There are two common ways to handle missing data: delete the missing parts and impute (substitute) the missing values [29]. The deletion method can be further defined as pairwise deletion and listwise deletion. The pairwise deletion method discards the specific missing values, whereas the listwise method removes the entire record even if there is one missing value. The MCAR assumption allows for the exclusion of incomplete observations to yield unbiased results. However, a higher level of missing values may reduce the precision of the analysis [24]. Moreover, because the nature of pollutant measurement generates time-series data, the deletion method could break the data structure, and valuable information may be lost. Contrary to the deletion method, the imputation method reconstructs the missing data based on available information [30].

Reconstruction techniques inspired by machine learning have been used in recovering corrupted data, one of which is the denoising autoencoder (DAE) [31]. Standard DAE and its variants are implemented in many fields, such as image denoising [32,33,34,35], medical signal processing [36, 37] and fault diagnosis [38, 39]. Some works also utilised DAE for missing data imputation. Gondara et al. [40] tried to answer the challenge of multiple imputation by employing an overcomplete representation of DAEs. The proposed method does not need complete observations for initial training, making it suitable for a real-life scenario. Abiri et al. [41] demonstrated the robustness of DAE in recovering a wide range of missing data for different datasets. Abiri et al. proved that the proposed stacked DAE outperformed other established methods, such as K-nearest neighbour (KNN), multiple imputation by chained equations (MICE), random forest and mean imputations. Jiang et al. [42] utilised DAE for imputing the missing traffic flow data and compared three different architectures composing the DAE, namely standard (“vanilla”), convolutional neural network (CNN) and bidirectional long short-term memory (Bi-LSTM). Jiang et al. evaluated the proposed model’s test sets with a general missing rate of 30%. Moreover, splitting traffic data into weekdays and weekends significantly improved the model performances.
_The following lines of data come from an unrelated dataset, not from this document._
Lemma search_papers_by_author_fallback_witness :
  Agent.search_papers_by_author last_name_world (lit "Dr. Jane Doe") []
  = (lit "Found 2 papers by authors with last name 'Doe'. Paper IDs: 11111111, 22222222",
     [Invoke AuthorTool (lit "Dr. Jane Doe");
      HttpSearch (lit "Jane Doe[Author]") 20;
      HttpSearch (lit "Doe[Author]") 20]).
Proof.
  pose proof (search_papers_by_author_fallback last_name_world
                (lit "Dr. Jane Doe") [] _ eq_refl) as H.
  destruct H as [_ H]. destruct (H eq_refl) as [Ht Hr].
  destruct (Hr _ eq_refl) as [Hf _].
  specialize (Hf ltac:(discriminate)).
  rewrite (surjective_pairing (Agent.search_papers_by_author _ _ _)).
  rewrite Ht, Hf. reflexivity.
Defined.

(** X2.  A failure of the index never leaves a tool as an exception: on
    the first query and on the retry alike, the author search and the
    title search return their error text with the message of the failure,
    and the Record Fetcher is not invoked. *)
Theorem index_failures_are_values (w : world) (arg : str) (tr : trace)
    (msg : str) :
  let name := cleaned_name arg in
  let a0 := tr ++ [Invoke AuthorTool arg] in
  let a1 := a0 ++ [HttpSearch (name ++ lit "[Author]") 20] in
  let a2 := a1 ++ [HttpSearch (Agent.last_token name ++ lit "[Author]") 20] in
  let t0 := tr ++ [Invoke TitleTool arg] in
  let t1 := t0 ++ [HttpSearch (Agent.quoted_title_term arg) 5] in
  let t2 := t1 ++ [HttpSearch (Agent.plain_title_term arg) 5] in
  (esearch w a0 (name ++ lit "[Author]") 20 = Raise msg ->
     Agent.search_papers_by_author w arg tr
     = (lit "Error searching papers: " ++ msg, a1))
  /\ (forall d1, esearch w a0 (name ++ lit "[Author]") 20 = Ok d1 ->
        count d1 = lit "0" ->
        esearch w a1 (Agent.last_token name ++ lit "[Author]") 20 = Raise msg ->
        Agent.search_papers_by_author w arg tr
        = (lit "Error searching papers: " ++ msg, a2))
  /\ (esearch w t0 (Agent.quoted_title_term arg) 5 = Raise msg ->
        Agent.search_paper_by_title w arg tr
        = (lit "Error searching paper by title: " ++ msg, t1))
  /\ (forall d1, esearch w t0 (Agent.quoted_title_term arg) 5 = Ok d1 ->
        idlist d1 = [] ->
        esearch w t1 (Agent.plain_title_term arg) 5 = Raise msg ->
        Agent.search_paper_by_title w arg tr
        = (lit "Error searching paper by title: " ++ msg, t2)).
Proof.
  intros name a0 a1 a2 t0 t1 t2. repeat split.
  - intros H. unfold Agent.search_papers_by_author, bind, emit, http_search, ret.
    fold name. fold a0. now rewrite H.
  - intros d1 H1 Hc H2.
    unfold Agent.search_papers_by_author, bind, emit, http_search, ret.
    fold name. fold a0. rewrite H1, Hc, str_eqb_refl. fold a1. now rewrite H2.
  - intros H. unfold Agent.search_paper_by_title, bind, emit, http_search, ret.
    fold t0. now rewrite H.
  - intros d1 H1 He H2.
    unfold Agent.search_paper_by_title, bind, emit, http_search, ret.
    fold t0. rewrite H1, He. fold t1. now rewrite H2.
Qed.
The following discussions summarise the recent challenges and breakthroughs in methods for air quality missing data imputation. First, the problem of missing data repeatedly occurs in environmental research, and more studies are required to find effective imputation solutions. Although various methods have been proposed to handle missing data in many fields, more studies addressing air quality missing data prediction are needed [19]. The works mentioned earlier in this section mainly focus on clinical, energy, traffic, etc. Second, most of the related studies focused on a small amount of missing data. Ma et al. stated that the previous works are applicable for short-interval missing imputation or consecutive missing value with a level of missingness less than 30%. This issue was also mentioned by Alamoodi et al. [43]. Few works investigated missing data at large percentages (i.e. more than 80%), either using deletion or imputation. Third, the multiple imputation method can improve imputation performance  [14]. We consider that implementing multiple imputation for air quality data is a deserving attempt. Fourth, many studies demonstrated the robustness of denoising autoencoder in recovering noisy data. However, few studies implemented the denoising autoencoder for missing air quality data imputation. Finally, even though air pollutants strongly relate to spatiotemporal characteristics, these factors are rarely included in predicting the missing values of air pollution data. The air quality data collected from air monitoring stations can hold intensely stochastic spatiotemporal correlations among them [44].
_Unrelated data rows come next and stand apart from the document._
(** * TF-M IPC client-call dispatcher and RPC operations slot

    A shallow embedding of
      - [secure_fw/core/ipc/tfm_psa_client_call.c]
        ([tfm_psa_version], [tfm_psa_connect], [tfm_psa_call], [tfm_psa_close]);
      - [secure_fw/core/ipc/tfm_rpc.c]
        (the [tfm_rpc_psa_*] wrappers, [tfm_rpc_register_ops],
        [tfm_rpc_unregister_ops], and the two calls through the slot);
      - [secure_fw/core/ipc/tfm_multi_core.c]
        ([tfm_nspm_thread_entry], as an interaction tree).

    The dispatcher is written in a small state monad with two abnormal
    outcomes: [Panicked] for [tfm_panic()] and [Undefined] for an access
    outside one of the function's local arrays.  The service directory, the
    message factory, the event path and the memory boundary checker are
    consumed through the [Platform] interface. *)

From ITree Require Import ITree ITreeFacts Props.Leaf.
From Stdlib Require Import ZArith List Bool Lia.
Import ListNotations.
Local Open Scope Z_scope.

(* ================================================================= *)
(** ** Machine integers and PSA data *)

(** [size_t] on the 32-bit Arm targets of the firmware. *)
Definition size_t_modulus : Z := 2 ^ 32.

Definition wrap_size_t (z : Z) : Z := z mod size_t_modulus.

(** [psa_invec] and [psa_outvec]: a base address and a length. *)
Record psa_vec : Type := mk_vec { base : Z; len : Z }.

Definition psa_invec := psa_vec.
Definition psa_outvec := psa_vec.

(** [sizeof(psa_invec)] = [sizeof(psa_outvec)]: a pointer and a [size_t]. *)
Definition sizeof_psa_vec : Z := 8.

(** The null pointer, as an address. *)
Definition NULL : Z := 0.

Definition zero_vec : psa_vec := mk_vec 0 0.

Inductive psa_status_t : Type :=
| PSA_SUCCESS
| PSA_CONNECTION_BUSY.

(** Status of the SPM helpers: [IPC_SUCCESS] or one of the error codes. *)
Inductive ipc_status : Type :=
| IPC_SUCCESS
| IPC_ERROR (code : Z).

Definition is_ipc_success (st : ipc_status) : bool :=
  match st with IPC_SUCCESS => true | IPC_ERROR _ => false end.

Inductive msg_type : Type :=
| PSA_IPC_CONNECT
| PSA_IPC_CALL
| PSA_IPC_DISCONNECT.

(** The fields of the service database entry the dispatcher reads. *)
Record tfm_spm_service_db_t : Type := mk_service_db {
  service_sid : Z;
  non_secure_client : bool;
  minor_version : Z
}.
Inspired by the capabilities of the denoising autoencoder to reconstruct corrupted data, we propose an imputation method based on the denoising autoencoder. We implement multiple plausible estimates for specific missing values. We propose a simple method suitable for both short-interval and long-interval consecutive missing imputation and simultaneously offer multiple imputations to obtain less biased results. We use a convolutional denoising autoencoder with spatiotemporal considerations to extract the air pollutant features. The proposed method takes advantage of data from nearby stations to predict the missing data in the targeted station. This method does not need external features like weather and climate data (air temperature, humidity, wind speed, wind direction, etc.). Thus, our proposed method involves only the intended pollutant data from neighbouring stations. We propose a simple yet promising way to estimate missing values in real-world applications.

2 Method

2.1 Research framework in general

Our proposed method exploits data from nearby sites to enhance predictions at the target station with missing data. When a target station fails to gather pollutant data from the environment, the neighbouring station data can help to estimate the current loss of the target site. As illustrated in Fig. 1, \(S^3\) fails to collect data and acts as a target station. Neighbouring stations \(S^2\), \(S^5\) and \(S^6\) send their data to \(S^3\). The participating neighbouring stations eligible to send data are chosen based on their coefficient correlations with the target station. We implement a deep autoencoder model at \(S^3\) and use a one-dimensional convolutional neural architecture to cover the spatiotemporal behaviour of pollutant data. Based on the collected spatiotemporal data at target and neighbouring stations, we predict the missing data at the target station.

Fig. 1

Target station exploits data from neighbouring stations to impute the missing data

Figure 2 shows the general research framework used in this study. There are seven main blocks, and each block consists of several tasks. The first block relates to the data sources used in this work. All data sources used in this study are available online, and they can be freely downloaded and used by adhering to the terms described in the given licences. A dataset contains different hourly air pollutant concentrations. Even though the dataset includes several air contaminants, we selected two attributes as the targeted pollutants. Ten monitoring stations are involved in the calculations to acquire the spatial characteristics of air pollutant data. Moreover, we verified our proposed method in three different air quality datasets to achieve less biased results. These are the monitoring of air quality in three major cities: London, Delhi and Beijing.

Fig. 2

General description of the research framework for data analysis

The data pre-processing in the second block is dedicated to examining the targeted air pollutant coefficient correlation among air monitoring stations. Calculating the coefficient correlation among pollutant concentrations is one of the main steps conducted in this study. For every target pollutant, we joined the same pollutant data taken from all locations into a single data frame and sorted them by the same hourly timestamp. We then calculated the correlation coefficient and selected the three highest correlations between the targeted and neighbouring monitoring stations. Based on these correlations, the data encompassing spatiotemporal characteristics are determined. The spatial behaviour is obtained using data from the targeted and three neighbouring stations (i.e. four monitoring stations in total). The temporal dependency is acquired by collecting the current value and its previously 7-hour values (i.e. 8-hour data in total).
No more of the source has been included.